→ **WHAT THE EXERCISE ASKS**:
The listing below holds a line with "fold s1. assert" and a later line with "Lemma set_connection_lookup h". Write out those two lines and every line between them, exactly, and nothing else.

→ **SOURCE MATERIAL**:
Lemma packet_needed_run p c s :
  wf s → live_connection s c →
  ∃ b, packet_needed p c s = Ok (b, s) ∧
    (b = true ↔ ∀ e, e ∈ packets_connections_sent_list s → fst e = p →
                 handle_at s (snd e) ≠ handle_at s c).
Proof.
  intros Hwf Hc. destruct (connection_at_live s (wf_separate s Hwf) c Hc) as (h & cn & Hcn & _ & Hca).
  set (hv := connection_handle cn).
  assert (wfp (packet_needed p c) (λ b s', s' = s ∧ (b = true ↔
    ¬ ∃ e, e ∈ equal_range p (packets_connections_sent_list s) ∧ handle_at s (snd e) = Some hv)) s) as Hw.
  { apply wfp_get. eapply wfp_bind; [eapply (wfp_sent_to_handle _ _ hv)|]; [done| | |].
    - intros e [He _]%elem_of_equal_range. by apply (wf_pointers s Hwf).
    - intros _. eapply wfp_mono; [by apply wfp_handle_of|]. intros x s' _ _ [-> Hx].
      rewrite Hca in Hx. split; [done|]. by injection Hx.
    - intros found s' Hwf' _ [-> Hfound]. apply wfp_ret; [done|]. split; [done|].
      rewrite negb_true_iff, <- not_true_iff_false, Hfound. done. }
  apply wp_ok in Hw as (b & s' & Hrun & _ & _ & -> & Hb). exists b. split; [done|].
  rewrite Hb. assert (handle_at s c = Some hv) as -> by (unfold handle_at; by rewrite Hca).
  setoid_rewrite elem_of_equal_range. naive_solver.
Qed.
Lemma reader_wf_new offset buffer size :
  bytes_ok buffer → in_width 16 offset → in_width 16 size → size ≤ Z.of_nat (length buffer) →
  reader_wf (BinaryReader_new offset buffer size).
Proof. intros. constructor; cbn; auto; unfold in_width in *; lia. Qed.

(** Any buffer is parsed without reading outside it. *)
Lemma parse_ok offset buffer size :
  value_ok offset buffer size → ∃ r, parse offset buffer size = Ok r ∧ received_ok r.
Proof.
  intros (Hb & Ho & Hs & Hl). pose proof (reader_wf_new offset buffer size Hb Ho Hs Hl) as Hr. unfold parse.
  pose proof (wp_read_uint8 _ Hr) as Hw. apply wp_ok in Hw as (version & r1 & -> & Hr1 & _ & _).
  cbn [mbind result_bind]. case_decide; [by exists ROther|].
  pose proof (wp_read_uint8 _ Hr1) as Hw. apply wp_ok in Hw as (type & r2 & -> & Hr2 & _ & Ht).
  cbn [mbind result_bind]. case_decide; [|case_decide; [|by exists ROther]].
  - pose proof (wp_Announce_read type version r2 Ht Hr2) as Hw.
    apply wp_ok in Hw as (a & r3 & -> & _ & _ & Ha). exists (RAnnounce a). split; [done|]. cbn [received_ok]. by subst type.
  - pose proof (wp_Message_read type version r2 Ht Hr2) as Hw.
    apply wp_ok in Hw as (m & r3 & -> & _ & _ & Hm). exists (RMessage m). split; [done|]. cbn [received_ok]. by subst type.
Qed.

Lemma parse_received_ok offset buffer size r :
  value_ok offset buffer size → parse offset buffer size = Ok r → received_ok r.
Proof. intros Hv Hr. destruct (parse_ok _ _ _ Hv) as (r' & Hr' & Hok). congruence. Qed.

(** * Lemmas: a message arrives *)

(** Forwardability in terms of the maps. *)
Lemma packets_forwardable_alt s :
  wf s → packets_forwardable s ↔
    forwardable (PAnnounce (announce s)) ∧
    (∀ k a m, messages s !! k = Some (a, m) → forwardable (PMessage m)) ∧
    (∀ k a p, packets s !! k = Some (a, p) → forwardable (PPassAlong p)).
Proof.
  intros Hwf. pose proof (wf_separate s Hwf) as Hs. split.
  - intros Hf. split_and!.
    + apply (Hf (announce_at s)). by rewrite (packet_at_object s Hs OAnnounce).
    + intros k a m Hm. apply (Hf a).
      rewrite (packet_at_object s Hs (OMessage k)); cbn; by rewrite ?Hm.
    + intros k a p Hp. apply (Hf a).
      rewrite (packet_at_object s Hs (OPacket k)); cbn; by rewrite ?Hp.
  - intros (Ha & Hm & Hp) a p Hat. apply packet_at_all in Hat. unfold all_packets in Hat.
    apply elem_of_cons in Hat as [->|[Hat|Hat]%elem_of_app]; [done|..];
      apply list_elem_of_fmap in Hat as ([k [a' q]] & -> & Hin%elem_of_map_to_list).
    + exact (Hm _ _ _ Hin).
    + exact (Hp _ _ _ Hin).
Qed.

Section message.
Context {env : Env} `{!AllocFresh env}.

(** The node of the peer with an id, made if there is none. *)
Definition add_peer (id : Z) (s : Tracker) : Tracker :=
  match peers s !! id with
  | Some _ => s
  | None => upd_peers (λ m, <[id := (alloc (used s), setId id Peer_new)]> m) s
  end.

Definition peer_addr (id : Z) (s : Tracker) : Addr :=
  default 0 (fst <$> peers s !! id).

Lemma checkSender_run id s :
  checkSenderInPeers id s = Ok (peer_addr id (add_peer id s), add_peer id s).
Proof.
  unfold checkSenderInPeers, add_peer, peer_addr. rewrite (M_bind_ok get _ _ _ _ eq_refl).
  destruct (peers s !! id) as [[a p]|] eqn:Hp.
  - rewrite (M_bind_ok (mret tt) _ _ _ _ eq_refl), (M_bind_ok _ _ _ _ _ (subscript_run _ _ _ _ _)).
    unfold node_or, ensure. by rewrite !Hp.
  - rewrite M_bind_assoc, (M_bind_ok _ _ _ _ _ (subscript_run _ _ _ _ _)).
    unfold ensure. rewrite Hp. rewrite (M_bind_ok (modify _) _ _ _ _ eq_refl).
    set (n := (alloc (used s), setId id Peer_new)).
    replace (upd_peers (node_update (setId id) id) _) with (upd_peers (λ m, <[id := n]> m) s).
    2: { unfold upd_peers. cbn. f_equal. unfold node_update. by rewrite alter_insert_eq. }
    rewrite (M_bind_ok _ _ _ _ _ (subscript_run _ _ _ _ _)). unfold node_or, ensure.
    cbn [peers upd_peers]. by rewrite !lookup_insert_eq.
Qed.

Lemma storeMessage_new m s :
  messages s !! message_id m = None →
  storeMessageAndReturnIfNew m s
  = Ok (Some (alloc (used s)),
        upd_messages (λ ms, <[message_id m := (alloc (used s), m)]> ms) s).
Proof.
  intros Hm. unfold storeMessageAndReturnIfNew. rewrite (M_bind_ok get _ _ _ _ eq_refl). cbn zeta.
  rewrite Hm, (M_bind_ok _ _ _ _ _ (subscript_run _ _ _ _ _)). unfold node_or, ensure. rewrite Hm.
  cbn [default]. rewrite (M_bind_ok (modify _) _ _ _ _ eq_refl). unfold mret, M_ret. do 2 f_equal.
  unfold upd_messages. cbn. f_equal. unfold node_update. by rewrite alter_insert_eq.
Qed.

(** Enqueueing a packet from a connection and a peer that are all live. *)
Definition enqueued (p con peer : Addr) (pk : Packet) (s : Tracker) : Tracker :=
  upd_broadcast_packets_to_send_list
    (λ l, if decide (packet_ttl (base_of pk) > 0) then l ++ [p] else l)
    (upd_packets_peers_sent_list (emplace p peer)
      (upd_packets_connections_sent_list (emplace p con) s)).

(** The state after a new message has arrived over [connection]. *)
Definition relayed (connection : Addr) (m : Message) (s : Tracker) : Tracker :=
  let a := alloc (used s) in
  let sender := packet_sender_id (msg_base m) in
  let s1 := add_peer sender (upd_messages (λ ms, <[message_id m := (a, m)]> ms) s) in
  enqueued a connection (peer_addr sender s1) (PMessage m) s1.

Lemma wf_add_peer id s : wf s → wf (add_peer id s) ∧ extends s (add_peer id s).
Proof.
  intros Hwf. pose proof (wfp_checkSender id s Hwf) as Hw. unfold wfp, wp in Hw.
  rewrite checkSender_run in Hw. naive_solver.
Qed.

Lemma peer_addr_add id s : fst <$> peers (add_peer id s) !! id = Some (peer_addr id (add_peer id s)).
Proof.
  unfold peer_addr, add_peer. destruct (peers s !! id) as [[a p]|] eqn:Hp; [by rewrite Hp|].
  cbn. by rewrite lookup_insert_eq.
Qed.

(** Adding a peer changes nothing else. *)
Lemma add_peer_same id s :
  messages (add_peer id s) = messages s ∧ packets (add_peer id s) = packets s ∧
  announce (add_peer id s) = announce s ∧ announce_at (add_peer id s) = announce_at s ∧
  connections (add_peer id s) = connections s ∧
  available_neighbours (add_peer id s) = available_neighbours s ∧
  packets_connections_sent_list (add_peer id s) = packets_connections_sent_list s ∧
  packets_peers_sent_list (add_peer id s) = packets_peers_sent_list s ∧
  broadcast_packets_to_send_list (add_peer id s) = broadcast_packets_to_send_list s ∧
  targeted_packets_to_send_list (add_peer id s) = targeted_packets_to_send_list s ∧
  timestamp_offset_ms (add_peer id s) = timestamp_offset_ms s ∧
  handle_peer_map (add_peer id s) = handle_peer_map s ∧
  outbox (add_peer id s) = outbox s ∧ calls (add_peer id s) = calls s.
Proof. unfold add_peer. by destruct (peers s !! id). Qed.

Lemma enqueueFrom_run p con peer pk s :
  wf s → live_packet s p → live_connection s con → live_peer s peer → packet_at s p = Some pk →
  enqueueBroadcastPacketFrom p con peer s = Ok (tt, enqueued p con peer pk s) ∧
  wf (enqueued p con peer pk s) ∧ extends s (enqueued p con peer pk s).
Proof.
  intros Hwf Hp Hc Hpe Hpk.
  assert (enqueueBroadcastPacketFrom p con peer s = Ok (tt, enqueued p con peer pk s)) as Hrun.
  { unfold enqueueBroadcastPacketFrom, enqueueBroadcastPacket.
    rewrite !(M_bind_ok (modify _) _ _ _ _ eq_refl).
    erewrite M_bind_ok by (apply deref_ok; exact Hpk).
    unfold enqueued. by case_decide. }
  pose proof (wfp_enqueueBroadcastFrom p con peer s Hwf Hp Hc Hpe) as Hw.
  unfold wfp, wp in Hw. rewrite Hrun in Hw. naive_solver.
Qed.

Lemma process_message_new connection m s :
  wf s → live_connection s (fst connection) → messages s !! message_id m = None →
  process_message connection m s = Ok (tt, relayed (fst connection) m s) ∧
  wf (relayed (fst connection) m s) ∧ extends s (relayed (fst connection) m s).
Proof.
  intros Hwf Hc Hm. unfold process_message.
  rewrite (M_bind_ok _ _ _ _ _ (storeMessage_new m s Hm)).
  destruct (wf_new_message (message_id m) m s Hm Hwf) as [Hwf1 He1].
  rewrite (M_bind_ok _ _ _ _ _ (checkSender_run _ _)). unfold relayed. cbn zeta.
  set (s1 := upd_messages _ s) in *. set (sender := packet_sender_id _).
  destruct (wf_add_peer sender s1 Hwf1) as [Hwf2 He2].
  destruct (add_peer_same sender s1) as (Hms & _).
  assert (addr_of (add_peer sender s1) (OMessage (message_id m)) = Some (alloc (used s))) as Ha.
  { cbn. rewrite Hms. cbn. by rewrite lookup_insert_eq. }
  destruct (enqueueFrom_run (alloc (used s)) (fst connection) (peer_addr sender (add_peer sender s1))
    (PMessage m) (add_peer sender s1) Hwf2) as (Hrun & Hwf3 & He3).
  - by exists (OMessage (message_id m)).
  - apply (live_connection_extends s); [by etrans|done].
  - exists sender. apply peer_addr_add.
  - rewrite (packet_at_object _ (wf_separate _ Hwf2) (OMessage (message_id m))) by done.
    cbn. rewrite Hms. cbn. by rewrite lookup_insert_eq.
  - rewrite Hrun. split_and!; [done|exact Hwf3|]. etrans; [exact He1|]. by etrans.
Qed.

Lemma process_message_known connection m s :
  messages s !! message_id m ≠ None → process_message connection m s = Ok (tt, s).
Proof.
  intros Hm. unfold process_message, storeMessageAndReturnIfNew.
  rewrite M_bind_assoc, (M_bind_ok get _ _ _ _ eq_refl). cbn zeta.
  by destruct (messages s !! message_id m).
Qed.

(** What [relayed] changes. *)
Lemma relayed_fields con m s :
  let a := alloc (used s) in
  let s' := relayed con m s in
  messages s' = <[message_id m := (a, m)]> (messages s) ∧
  (∃ peer, fst <$> peers s' !! packet_sender_id (msg_base m) = Some peer ∧
     packets_peers_sent_list s' = emplace a peer (packets_peers_sent_list s)) ∧
  packets_connections_sent_list s' = emplace a con (packets_connections_sent_list s) ∧
  broadcast_packets_to_send_list s'
    = (if decide (packet_ttl (base_of m) > 0) then broadcast_packets_to_send_list s ++ [a]
       else broadcast_packets_to_send_list s) ∧
  targeted_packets_to_send_list s' = targeted_packets_to_send_list s ∧
  connections s' = connections s ∧ available_neighbours s' = available_neighbours s ∧
  packets s' = packets s ∧ announce s' = announce s ∧ outbox s' = outbox s.
Proof.
  cbn zeta. unfold relayed, enqueued. set (s1 := upd_messages _ s). cbn zeta.
  set (sender := packet_sender_id _).
  destruct (add_peer_same sender s1) as (H1 & H2 & H3 & _ & H5 & H6 & H7 & H8 & H9 & H10 & _ & _ & H13 & _).
  split_and!; [exact H1| | | |exact H10|exact H5|exact H6|exact H2|exact H3|exact H13].
  - exists (peer_addr sender (add_peer sender s1)). split; [apply peer_addr_add|].
    by rewrite <- (H8 : _ = packets_peers_sent_list s).
  - by rewrite <- (H7 : _ = packets_connections_sent_list s).
  - cbn. by rewrite H9.
Qed.

(** The state [relayed] in full: the tracker with a message at [a], known to the
    peer at [peer], and with the peers [ps]. *)
Definition with_message (a peer con : Addr) (m : Message) (ps : nodes Z Peer) (s : Tracker) : Tracker :=
  mkTracker ps (<[message_id m := (a, m)]> (messages s)) (packets s) (announce_at s) (announce s)
    (connections s) (available_neighbours s) (raw_packet_to_notify s) (raw_packet_to_write s)
    (timestamp_offset_ms s) (handle_peer_map s)
    (emplace a con (packets_connections_sent_list s)) (emplace a peer (packets_peers_sent_list s))
    (broadcast_packets_to_send_list s ++ (if decide (packet_ttl (base_of m) > 0) then [a] else []))
    (targeted_packets_to_send_list s) (notify_context s) (write_context s) (rssi_iterator s) (calls s).
(* ===== verification/Connections.v ===== *)
(** Connections as they come and go: what [connectionForConnHandle],
    [reportConnection] and [reportDisconnection] of
    src/BLE/BleConnectionTracker.cpp do to the map of connections, in one
    update each. *)

From S2P Require Import Prelude BinaryIO Packets StdContainers BleConnection Tracker TrackerWf TrackerSafety Sending.

(** * Lemmas: connections *)

Section connections.
Context {env : Env} `{!AllocFresh env}.

Definition connection_node (h : Z) (s : Tracker) : Addr * BleConnection :=
  node_or connections BleConnection_new h s.

Definition set_connection (h : Z) (n : Addr * BleConnection) : Tracker → Tracker :=
  upd_connections (λ m, <[h := n]> m).

Lemma connection_do_run f h s :
  connection_do f h s
  = Ok (tt, set_connection h (fst (connection_node h s), f (snd (connection_node h s))) s).
Proof.
  unfold connection_do. rewrite (M_bind_ok _ _ _ _ _ (connection_ref_run h s)). unfold modify.
  do 2 f_equal. unfold set_connection, connection_node, node_or, ensure_connection, ensure.
  destruct (connections s !! h) as [[a c]|] eqn:Hc; unfold upd_connections; cbn; f_equal;
    unfold node_update.
  - apply map_eq. intros k. rewrite lookup_alter, lookup_insert.
    case_decide; [subst k; by rewrite Hc|done].
  - by rewrite alter_insert_eq.
Qed.

Lemma connection_node_set h n s : connection_node h (set_connection h n s) = n.
Proof. unfold connection_node, node_or. cbn. by rewrite lookup_insert_eq. Qed.

Lemma set_connection_twice h n n' s :
  set_connection h n (set_connection h n' s) = set_connection h n s.
Proof. unfold set_connection, upd_connections. cbn. f_equal. apply insert_insert_eq. Qed.

(** The next call on the same connection. *)
Lemma connection_do_again f h n s :
  connection_do f h (set_connection h n s) = Ok (tt, set_connection h (fst n, f (snd n)) s).
Proof. by rewrite connection_do_run, connection_node_set, set_connection_twice. Qed.

(** The connection that [reportConnection] starts from: the neighbour with the
    address, or else what is known under the handle. *)
Definition reported_from (h : Z) (addr : list Z) (s : Tracker) : BleConnection :=
  match available_neighbours s !! addr with
  | Some (_, c) => c
  | None => snd (connection_node h s)
  end.

Definition reported (h : Z) (addr : list Z) (type : Z) (s : Tracker) : BleConnection :=
  setTimestamp (clock s) (setBleAddress addr type (setConnected true
    (setConnectionHandle h (reported_from h addr s)))).

Lemma reportConnection_run h addr type s :
  reportConnection h addr type s
  = Ok (tt, upd_available_neighbours (delete addr) (upd_calls (λ l, l ++ [time_us_64_call])
      (set_connection h (fst (connection_node h s), reported h addr type s) s))).
Proof.
  unfold reportConnection, reported, reported_from. rewrite (M_bind_ok get _ _ _ _ eq_refl).
  destruct (available_neighbours s !! addr) as [[a c]|] eqn:Hn.
  - rewrite M_bind_assoc, (M_bind_ok _ _ _ _ _ (connection_do_run _ h s)).
    set (x := fst (connection_node h s)). set (d := upd_available_neighbours (delete addr)).
    rewrite (M_bind_ok (modify d) _ _ _ _ eq_refl).
    change (d (set_connection h ?n s)) with (set_connection h n (d s)).
    do 3 rewrite (M_bind_ok _ _ _ _ _ (connection_do_again _ h _ _)).
    rewrite (M_bind_ok time_us_64 _ _ _ _ eq_refl).
    change (upd_calls ?f (set_connection h ?n ?z)) with (set_connection h n (upd_calls f z)).
    rewrite (M_bind_ok _ _ _ _ _ (connection_do_again _ h _ _)). unfold modify, d.
    do 2 f_equal. unfold upd_available_neighbours, set_connection, upd_connections, upd_calls. cbn.
    by rewrite delete_delete_eq.
  - rewrite (M_bind_ok (mret tt) _ _ _ _ eq_refl), (M_bind_ok _ _ _ _ _ (connection_do_run _ h s)).
    do 2 rewrite (M_bind_ok _ _ _ _ _ (connection_do_again _ h _ _)).
    rewrite (M_bind_ok time_us_64 _ _ _ _ eq_refl).
    change (upd_calls ?f (set_connection h ?n ?z)) with (set_connection h n (upd_calls f z)).
    by rewrite (M_bind_ok _ _ _ _ _ (connection_do_again _ h _ _)).
Qed.

(** The address that the lambda of [reportDisconnection] compares with is that of
    no connection that is recorded, so it removes nothing. *)
Lemma filter_captured s :
  wf s →
  filter (λ e, ¬ (fst e = announce_at s ∧ snd e = alloc (used s))) (packets_connections_sent_list s)
  = packets_connections_sent_list s.
Proof.
  intros Hwf. apply filter_true. intros e He [_ Hx].
  destruct (po_sent s (wf_pointers s Hwf) e He) as [_ [h Ha%addr_of_used]].
  apply (alloc_fresh (used s)). congruence.
Qed.

Definition disconnected (c : BleConnection) : BleConnection :=
  setConnected false (setNotificationEnabled false c).

Lemma ensure_connection_set h s : ensure_connection h s = set_connection h (connection_node h s) s.
Proof.
  unfold ensure_connection, ensure, set_connection, connection_node, node_or.
  destruct (connections s !! h) as [n|] eqn:Hn; [|done]. destruct s. cbn in *.
  unfold upd_connections. cbn. f_equal. symmetry. by apply insert_id.
Qed.

Lemma wf_set_connection h c s :
  wf s → (connected c = true → connection_handle c = h) →
  wf (set_connection h (fst (connection_node h s), c) s) ∧
  extends s (set_connection h (fst (connection_node h s), c) s).
Proof.
  intros Hwf Hc. assert (wfp (connection_do (λ _, c) h) any s) as Hw.
  { eapply wfp_mono; [by apply wfp_connection_do_from|done]. }
  unfold wfp, wp in Hw. rewrite connection_do_run in Hw. naive_solver.
Qed.

(** The state after [reportDisconnection]. *)
Definition after_disconnection (h : Z) (s : Tracker) : Tracker :=
  let '(a, c) := connection_node h s in
  upd_handle_peer_map (delete h)
    (upd_calls (λ l, if decide (role c = HCI_ROLE_MASTER)
                     then l ++ [gatt_client_stop_listening_for_characteristic_value_updates a] else l)
      (set_connection h (a, disconnected c) s)).

Lemma reportDisconnection_run h s :
  wf s → reportDisconnection h s = Ok (tt, after_disconnection h s) ∧
    wf (after_disconnection h s) ∧ extends s (after_disconnection h s).
Proof.
  intros Hwf. unfold after_disconnection. destruct (connection_node h s) as [a c] eqn:Hn.
  set (s1 := set_connection h (a, disconnected c) s).
  set (f := λ l : list Call, _). set (s2 := upd_handle_peer_map _ _).
  assert (wf s2 ∧ extends s s2) as [Hwf2 He2].
  { destruct (wf_set_connection h (disconnected c) s Hwf) as [Hw1 He1]; [done|].
    rewrite Hn in Hw1, He1. destruct (wf_calls _ f Hw1) as [Hw2 He2].
    destruct (wf_unset_peer _ h Hw2) as [Hw3 He3].
    split; [done|]. etrans; [exact He1|]. by etrans. }
  split_and!; [|done|done]. unfold reportDisconnection.
  rewrite (M_bind_ok _ _ _ _ _ (connection_ref_run h s)), ensure_connection_set, Hn.
  do 2 rewrite (M_bind_ok _ _ _ _ _ (connection_do_again _ h _ _)).
  change (set_connection h _ s) with s1.
  rewrite (M_bind_ok _ _ _ _ _ (connection_ref_run h s1)), ensure_connection_set.
  unfold s1 at 1. fold (connection_node h (set_connection h (a, disconnected c) s)).
  rewrite connection_node_set. unfold s1 at 1 2. rewrite connection_node_set, set_connection_twice.
  fold s1. assert ((if decide (role (disconnected c) = HCI_ROLE_MASTER)
    then ext (gatt_client_stop_listening_for_characteristic_value_updates a);; mret tt
    else mret tt) s1 = Ok (tt, upd_calls f s1)) as Hcall.
  { unfold f. change (role (disconnected c)) with (role c). case_decide; [done|].
    unfold upd_calls. by destruct s1. }
  rewrite (M_bind_ok _ _ _ _ _ Hcall). rewrite (M_bind_ok (modify _) _ _ _ _ eq_refl).
  rewrite (M_bind_ok get _ _ _ _ eq_refl). fold s2. cbn zeta. unfold modify. do 2 f_equal.
  transitivity (upd_packets_connections_sent_list (λ _, packets_connections_sent_list s2) s2).
  - unfold upd_packets_connections_sent_list. f_equal. by apply filter_captured.
  - by destruct s2.
Qed.

(** ** Connections by handle *)

(** What [connectionForConnHandle] finds or makes. *)
Definition handle_node (h : Z) (s : Tracker) : Addr * BleConnection :=
  match connections s !! h with
  | Some n => n
  | None => (alloc (used s), setConnectionHandle h BleConnection_new)
  end.

Definition with_handle (h : Z) (s : Tracker) : Tracker := set_connection h (handle_node h s) s.

Lemma set_connection_lookup h n s : connections (set_connection h n s) !! h = Some n.
Proof. apply lookup_insert_eq. Qed.

Lemma set_connection_id h n s : connections s !! h = Some n → set_connection h n s = s.
Proof.
  intros Hn. destruct s. cbn in *. unfold set_connection, upd_connections. cbn. f_equal.
  by apply insert_id.
Qed.

Lemma connection_ref_set h n s :
  connection_ref h (set_connection h n s) = Ok (n, set_connection h n s).
Proof.
  rewrite connection_ref_run, ensure_connection_set. fold (connection_node h (set_connection h n s)).
  by rewrite connection_node_set, set_connection_twice.
Qed.

Lemma connectionForConnHandle_run h s :
  connectionForConnHandle h s = Ok (handle_node h s, with_handle h s).
Proof.
  unfold connectionForConnHandle, with_handle, handle_node. rewrite (M_bind_ok get _ _ _ _ eq_refl).
  destruct (connections s !! h) as [n|] eqn:Hn; [by rewrite set_connection_id|].
  rewrite (M_bind_ok _ _ _ _ _ (connection_do_run _ h s)), connection_ref_set.
  unfold connection_node, node_or. by rewrite Hn.
Qed.

Lemma wf_with_handle h s : wf s → wf (with_handle h s) ∧ extends s (with_handle h s).
Proof.
  intros Hwf. pose proof (wfp_connectionForConnHandle h s Hwf) as Hw. unfold wfp, wp in Hw.
  rewrite connectionForConnHandle_run in Hw. naive_solver.
Qed.

(** A method of the connection with a handle, through its address. *)
Lemma connection_ptr_do_run f h a c s :
  wf s → connections s !! h = Some (a, c) →
  connection_ptr_do f a s = Ok (tt, set_connection h (a, f c) s).
Proof.
  intros Hwf Hc. unfold connection_ptr_do. rewrite (M_bind_ok get _ _ _ _ eq_refl).
  destruct (connection_at_object s (wf_separate s Hwf) h a c Hc) as [-> _]. unfold modify.
  do 2 f_equal. unfold set_connection, upd_connections. f_equal. unfold node_update.
  apply map_eq. intros k. rewrite lookup_alter, lookup_insert. case_decide; [subst k; by rewrite Hc|done].
Qed.

Lemma connection_deref_run h a c s :
  wf s → connections s !! h = Some (a, c) → deref connection_at a s = Ok (c, s).
Proof.
  intros Hwf Hc. unfold deref. rewrite (M_bind_ok get _ _ _ _ eq_refl).
  by destruct (connection_at_object s (wf_separate s Hwf) h a c Hc) as [_ ->].
Qed.

Lemma wf_connection_update h a c c' s :
  wf s → connections s !! h = Some (a, c) → (connected c' = true → connection_handle c' = h) →
  wf (set_connection h (a, c') s) ∧ extends s (set_connection h (a, c') s).
Proof.
  intros Hwf Hc Hc'. pose proof (wf_set_connection h c' s Hwf Hc') as Hw.
  unfold connection_node, node_or in Hw. by rewrite Hc in Hw.
Qed.
End connections.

→ **ANSWER BOX**:
  fold s1. assert ((if decide (role (disconnected c) = HCI_ROLE_MASTER)
    then ext (gatt_client_stop_listening_for_characteristic_value_updates a);; mret tt
    else mret tt) s1 = Ok (tt, upd_calls f s1)) as Hcall.
  { unfold f. change (role (disconnected c)) with (role c). case_decide; [done|].
    unfold upd_calls. by destruct s1. }
  rewrite (M_bind_ok _ _ _ _ _ Hcall). rewrite (M_bind_ok (modify _) _ _ _ _ eq_refl).
  rewrite (M_bind_ok get _ _ _ _ eq_refl). fold s2. cbn zeta. unfold modify. do 2 f_equal.
  transitivity (upd_packets_connections_sent_list (λ _, packets_connections_sent_list s2) s2).
  - unfold upd_packets_connections_sent_list. f_equal. by apply filter_captured.
  - by destruct s2.
Qed.

(** ** Connections by handle *)

(** What [connectionForConnHandle] finds or makes. *)
Definition handle_node (h : Z) (s : Tracker) : Addr * BleConnection :=
  match connections s !! h with
  | Some n => n
  | None => (alloc (used s), setConnectionHandle h BleConnection_new)
  end.

Definition with_handle (h : Z) (s : Tracker) : Tracker := set_connection h (handle_node h s) s.

Lemma set_connection_lookup h n s : connections (set_connection h n s) !! h = Some n.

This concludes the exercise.